Toffoli – Penso que a competência é concorrente. Pode haver a investigação simultânea da Corregedoria local e do CNJ. O CNJ atua nos casos mais sensíveis, quando eventualmente o Judiciário local estiver envolvido.
IstoÉ
Risco de racha no Congresso
Em dezembro, a bancada do PMDB no Senado fez ao menos cinco reuniões para discutir a sucessão na presidência da casa. Não conseguiu consenso em nenhuma delas. Os nervos estão à flor da pele. Por contar com a maior bancada, o PMDB tem direito à cadeira de presidente do Senado. Mas a legenda rachou de tal maneira que abriu espaço até para candidatos de outros partidos. Na Câmara, esse clima de incerteza e jogo de pressão se repete. Entre os deputados, tudo estava certo para a escolha do peemedebista Henrique Eduardo Alves (RN) para a presidência.
O acordo, porém, pode ser desfeito depois que parte da bancada do PT passou a questionar a hegemonia do PMDB nas duas Casas. A disputa para o comando da Câmara e do Senado, que se repete a cada dois anos, promete desta vez se transformar numa batalha campal entre os dois principais partidos da base do governo. A confusão entre PMDB e PT tem octanagem para interferir na aprovação de projetos governistas e até inviabilizar palanques nas eleições municipais de outubro. Afinal, está em jogo um Orçamento total de R$ 6 bilhões, além de muito prestígio e autonomia para ditar as regras dentro do Parlamento.
Ocupando a presidência do Senado pela quarta vez, José Sarney (PMDB-AP) naturalmente conduzirá a própria sucessão. Ele preferia ser sucedido pelo líder Renan Calheiros (AL), mas tem enfrentado resistências dentro do próprio partido. Alguns colegas, que também estão de olho no cargo, alegam que o senador alagoano teve sua chance na legislatura passada – quando acabou renunciando em meio a um escândalo de corrupção. O argumento de que a escolha de Renan desgastaria a imagem da Casa dá fôlego a outros concorrentes da legenda, como Eunício Oliveira (CE), Eduardo Braga (AM) e Vital do Rêgo (PB).

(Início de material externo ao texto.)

(** A crash leaves the stable bytes and a prefix of what was written after
    them: the ordered device never skips bytes. *)
Lemma crash_prefix d crash now :
  exists k, sd_stable (crash_device d crash now) =
    sd_stable d ++ take k (sd_unstable d ++ active_bytes d).
Proof.
  unfold crash_device, torn_bytes, unstable_survivors, active_bytes. simpl.
  set (a := match active_operation d with Some op => _ | None => _ end).
  destruct (N.eqb_spec (N.min (surviving_unstable_bytes crash) (blen (sd_unstable d)))
    (blen (sd_unstable d))) as [He|Hne].
  - rewrite He. unfold blen. rewrite Nat2N.id, firstn_all.
    destruct (active_operation d) as [op|]; [destruct (po_kind op)|]; subst a.
    + set (k := N.to_nat (N.min _ _)). exists (length (sd_unstable d) + k)%nat.
      by rewrite take_app_add, app_assoc.
    + exists (length (sd_unstable d)). by rewrite take_app_length, app_nil_r.
    + exists (length (sd_unstable d)). by rewrite take_app_length, app_nil_r.
  - rewrite app_nil_r. exists (N.to_nat (surviving_unstable_bytes crash)).
    rewrite N.min_l by lia. rewrite take_app_le; [done|]. unfold blen in *. lia.
Qed.

Lemma active_size s n st : device_ok s n st -> blen (active_bytes (ns_storage st)) <= sd_pending_bytes (ns_storage st).
Proof.
  intros Hd. rewrite (do_bytes _ _ _ Hd). unfold active_bytes, active_operation, pending_size.
  destruct (sorted_items _) as [|[id op] l]; simpl; [done|].
  destruct (po_kind op); [lia|]. change (blen []) with 0. lia.
Qed.

Lemma crash_size s n st crash now :
  device_ok s n st -> device_size (crash_device (ns_storage st) crash now) <= device_size (ns_storage st).
Proof.
  intros Hd. pose proof (active_size _ _ _ Hd) as Ha.
  destruct (crash_prefix (ns_storage st) crash now) as [k Hk]. unfold device_size.
  rewrite Hk. unfold crash_device. simpl. change (blen []) with 0. rewrite blen_app.
  assert (blen (take k (sd_unstable (ns_storage st) ++ active_bytes (ns_storage st))) <=
          blen (sd_unstable (ns_storage st)) + blen (active_bytes (ns_storage st))); [|lia].
  rewrite <- blen_app. unfold blen. rewrite length_take. lia.
Qed.

Lemma fold_release_kept l s :
  sim_nodes (fold_left release_event l s) = sim_nodes s /\
  sim_next_storage_id (fold_left release_event l s) = sim_next_storage_id s.
Proof.
  revert s. induction l as [|e l IH]; intros s; [done|]. simpl.
  destruct (IH (release_event s e)) as [-> ->]. unfold release_event.
  destruct (ev_payload e); try done. unfold release_network_bytes. by destruct (_ !! _).
Qed.

Lemma cancelled_storage s n e p :
  ev_payload e = PStorage p -> cancelled_by_crash s n e = (se_node p =? n).
Proof. intros Hp. unfold cancelled_by_crash. by rewrite Hp. Qed.

Lemma crash_storage_inv s n st crash cancelled q' :
  storage_inv s -> sim_nodes s !! n = Some st -> queue_ok q' ->
  q_heap q' ≡ₚ filter (fun e => cancelled_by_crash s n e = false) (q_heap (sim_events s)) ->
  storage_inv (fold_left release_event cancelled
    (set_events (put_node s n (crashed_node st crash (q_now (sim_events s)))) q')).
Proof.
  intros Hi Hst Hq' Hh. pose proof Hi as [I1 I2 I3 I4 I5].
  set (s1 := set_events (put_node s n (crashed_node st crash (q_now (sim_events s)))) q').
  destruct (queued_shrinks cancelled s1) as (_ & _ & Hc & He).
  destruct (fold_release_kept cancelled s1) as [Hn Hs].
  split; rewrite ?Hc, ?He, ?Hn, ?Hs; try done.
  - simpl. intros n' st'. destruct (decide (n = n')) as [<-|Hne].
    + rewrite lookup_insert_eq. intros [= <-]. apply device_ok_idle; simpl; try done.
      * rewrite Hc. etrans; [apply (crash_size s n), (I4 _ _ Hst)|]. apply (do_file _ _ _ (I4 _ _ Hst)).
      * apply (qo_now _ I1).
    + rewrite lookup_insert_ne by done. intros Hst'.
      apply (device_ok_frame s); [|by rewrite Hc|left; by rewrite Hs|by apply I4].
      intros id op _ Hin. rewrite He. simpl. rewrite Hh, list_elem_of_filter. split; [|done].
      unfold cancelled_by_crash. simpl. apply N.eqb_neq. congruence.
  - simpl. intros e p Hin Hp. rewrite Hh, list_elem_of_filter in Hin. destruct Hin as [Hcn Hin].
    rewrite (cancelled_storage _ _ _ _ Hp) in Hcn. apply N.eqb_neq in Hcn.
    destruct (I5 e p Hin Hp) as (st' & op' & Hst' & ? & ?). exists st', op'.
    rewrite lookup_insert_ne by (intros ->; by apply Hcn). done.
Qed.

(** ** Completions *)

(** A completion event is never stale, and completes the oldest operation. *)
Lemma completion_first s e q' p :
  storage_inv s -> q_popped (sim_events s) q' e -> ev_payload e = PStorage p ->
  exists st op, sim_nodes s !! se_node p = Some st /\ ns_alive st = true /\
    ns_incarnation st = se_incarnation p /\
    e = op_event (se_node p) (ns_incarnation st) (se_operation_id p) op /\
    sorted_items (sd_pending (ns_storage st)) =
      (se_operation_id p, op) :: sorted_items (delete (se_operation_id p) (sd_pending (ns_storage st))).
Proof.
  intros Hi [_ Hh Hf _ _ _] Hp. destruct (sv_events _ Hi e p) as (st & op & Hst & Hop & He);
    [rewrite Hh; by left|done|].
  pose proof (sv_devices _ Hi _ _ Hst) as Hd. exists st, op. split_and!; try done.
  - destruct (ns_alive st) eqn:Ha; [done|]. destruct (do_dead _ _ _ Hd Ha) as [_ Hz].
    by rewrite Hz, lookup_empty in Hop.
  - rewrite He in Hp. simpl in Hp. by injection Hp as <-.
  - apply sorted_items_min; [done|]. intros id' op' Hop'.
    destruct (N.le_gt_cases (se_operation_id p) id') as [?|Hlt]; [done|]. exfalso.
    destruct (do_pending _ _ _ Hd _ _ Hop') as (_ & _ & _ & Hin & _).
    pose proof (do_fifo _ _ _ Hd _ _ _ _ Hop' Hop Hlt) as Hlt1. rewrite <- He in Hlt1.
    rewrite Hh in Hin. apply elem_of_cons in Hin as [Heq|Hin].
    + rewrite Heq in Hlt1. apply ev_lt_spec in Hlt1. lia.
    + rewrite Forall_forall in Hf. pose proof (Hf _ Hin) as Hlt2.
      apply ev_lt_spec in Hlt1, Hlt2. lia.
Qed.

Lemma dispatch_storage s p st op :
  sim_nodes s !! se_node p = Some st -> ns_alive st = true -> ns_incarnation st = se_incarnation p ->
  sd_pending (ns_storage st) !! se_operation_id p = Some op ->
  let '(count, d') := complete_operation (ns_storage st) (se_operation_id p) op (q_now (sim_events s)) in
  (dispatch_payload s (PStorage p)).1 = Some (PStorage (mkStorageEvent (se_node p) (se_operation_id p)
    (se_kind p) (se_incarnation p) count (po_completion_status op))) /\
  core_eq (put_node s (se_node p) (set_device st d')) (dispatch_payload s (PStorage p)).2.
Proof.
  intros Hst Ha Hinc Hop. simpl. unfold complete_storage. rewrite Hst, Ha, Hinc, N.eqb_refl, Hop. simpl.
  destruct (complete_operation _ _ _ _) as [count d']. split; [done|apply record_core].
Qed.

Lemma complete_fields d id op now :
  let '(_, d') := complete_operation d id op now in
  sd_pending d' = delete id (sd_pending d) /\
  (sd_stable d' ++ sd_unstable d' = sd_stable d ++ sd_unstable d ++
     match po_kind op with
     | op_write => take (N.to_nat (po_actual_write_bytes op)) (po_bytes op)
     | op_flush => []
     end) /\
  sd_pending_bytes d' = match po_kind op with
                        | op_write => sub64 (sd_pending_bytes d) (blen (po_bytes op))
                        | op_flush => sd_pending_bytes d
                        end /\
  sd_available_at d' = if bool_decide (sd_pending d' = ∅) then now else sd_available_at d.
Proof.
  unfold complete_operation. destruct (po_kind op); simpl.
  - split_and!; try done. 
  - destruct (bool_decide _); simpl; split_and!; try done; by rewrite !app_nil_r.
Qed.

Lemma complete_device s s' n st op id q' now :
  storage_inv s -> sim_nodes s !! n = Some st -> ns_alive st = true ->
  sorted_items (sd_pending (ns_storage st)) =
    (id, op) :: sorted_items (delete id (sd_pending (ns_storage st))) ->
  q_heap (sim_events s) ≡ₚ op_event n (ns_incarnation st) id op :: q_heap q' ->
  sim_events s' = q' -> sim_config s' = sim_config s ->
  sim_next_storage_id s' = sim_next_storage_id s -> now <= u64_max ->
  device_ok s' n (set_device st (complete_operation (ns_storage st) id op now).2).
Proof.
  intros Hi Hst Ha Hsort Hh He Hc Hn Hnow. pose proof (sv_devices _ Hi _ _ Hst) as Hd.
  destruct (sorted_items_first _ _ _ _ Hsort) as (Hop & Hmin & _).
  destruct (do_pending _ _ _ Hd _ _ Hop) as (_ & _ & [Hw Hfl] & _).
  pose proof (complete_fields (ns_storage st) id op now) as Hf.
  destruct (complete_operation _ _ _ _) as [count d']. destruct Hf as (Hpend & Hbytes & Hpb & Hav). simpl.
  assert (Hsize : pending_size (sd_pending (ns_storage st)) =
    blen (po_bytes op) + pending_size (delete id (sd_pending (ns_storage st))))
    by (unfold pending_size at 1; by rewrite Hsort).
  pose proof (do_bytes _ _ _ Hd) as Hb. pose proof (do_file _ _ _ Hd) as Hfile.
  pose proof (cf_file _ (sv_config _ Hi)) as Hcf.
  assert (Hpb' : sd_pending_bytes d' = pending_size (delete id (sd_pending (ns_storage st)))).
  { rewrite Hpb. unfold device_size in Hfile. destruct (po_kind op).
    - rewrite sub64_small by lia. lia.
    - rewrite Hfl in Hsize by done. change (blen []) with 0 in Hsize. lia. }
  split; simpl; rewrite ?Hpend, ?Hc.
  - by rewrite Ha.
  - intros id' op' [Hne Hop']%lookup_delete_Some.
    destruct (do_pending _ _ _ Hd _ _ Hop') as (H1 & H2 & H3 & H4 & H5). split_and!; try done.
    + by rewrite Hn.
    + rewrite He. rewrite Hh in H4. apply elem_of_cons in H4 as [Heq|?]; [|done].
      injection Heq as _ _ -> _ _ _. done.
    + rewrite Hav. rewrite bool_decide_false; [done|]. rewrite Hpend. intros Hz.
      assert (Hl : delete id (sd_pending (ns_storage st)) !! id' = Some op') by (by rewrite lookup_delete_ne).
      by rewrite Hz, lookup_empty in Hl.
  - intros id1 op1 id2 op2 [_ H1]%lookup_delete_Some [_ H2]%lookup_delete_Some. by apply (do_fifo _ _ _ Hd).
  - exact Hpb'.
  - pose proof (do_limit _ _ _ Hd). lia.
  - unfold device_size in *. apply (f_equal blen) in Hbytes. rewrite !blen_app in Hbytes.
    assert (blen (match po_kind op with op_write => take (N.to_nat (po_actual_write_bytes op)) (po_bytes op)
      | op_flush => [] end) <= blen (po_bytes op)); [|lia].
    destruct (po_kind op); unfold blen; rewrite ?length_take; simpl; lia.
  - rewrite Hav. pose proof (do_clock _ _ _ Hd). by destruct (bool_decide _).
  - pose proof (do_count _ _ _ Hd). rewrite map_size_delete_Some by by exists op. lia.
Qed.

Esta diversidade de opções, contudo, já levou o senador Fernando Collor (PTB-AL) a se colocar como uma alternativa para a autofagia do PMDB. O ex-presidente, que não esconde o desejo de reconquistar poder, abandonou o isolamento nas últimas semanas e passou a frequentar rodinhas de parlamentares para angariar apoio e obter a bênção de Sarney. O PT, por seu lado, aproveita a guerra e anuncia que estuda lançar a candidatura da senadora Marta Suplicy (SP), recompensando-a pela saída da disputa para a Prefeitura de São Paulo,
CartaCapital
Mas que império é este?
Por Mino Carta
O império romano do Ocidente durou quase cinco séculos, sem contar o tempo que a República de Roma mandou no Mediterrâneo a partir das guerras púnicas. O Império Britânico não deixou por muito menos. Houve também influências culturais de porte imperial. A inteligência grega ao longo de vários séculos definiu as linhas mestras do pensamento humano. A Renascença italiana expandiu-se de Dante a Galileu por mais de 300 anos. Paris foi a capital cultural do planeta desde o Iluminismo até a Segunda Guerra Mundial. Nas últimas sete décadas falou-se no império americano, e mais ainda após o colapso do antagonista soviético. Mas, como no sonho bíblico, o gigante tem os pés de argila.
Quando ruiu o Muro de Berlim, houve quem comparasse Washington à antiga Roma, embora os presidentes americanos não se chamassem Augusto, Adriano, Tito, Marco Aurélio. Alguns estiveram mais para Nero. Quem se arriscou à comparação precipitou-se. Exagerou. A decadência ianque está à vista de todos e a sua razão mais evidente é a crise econômica provocada pelo ciclone neoliberal, com seu epicentro nos próprios bancos americanos.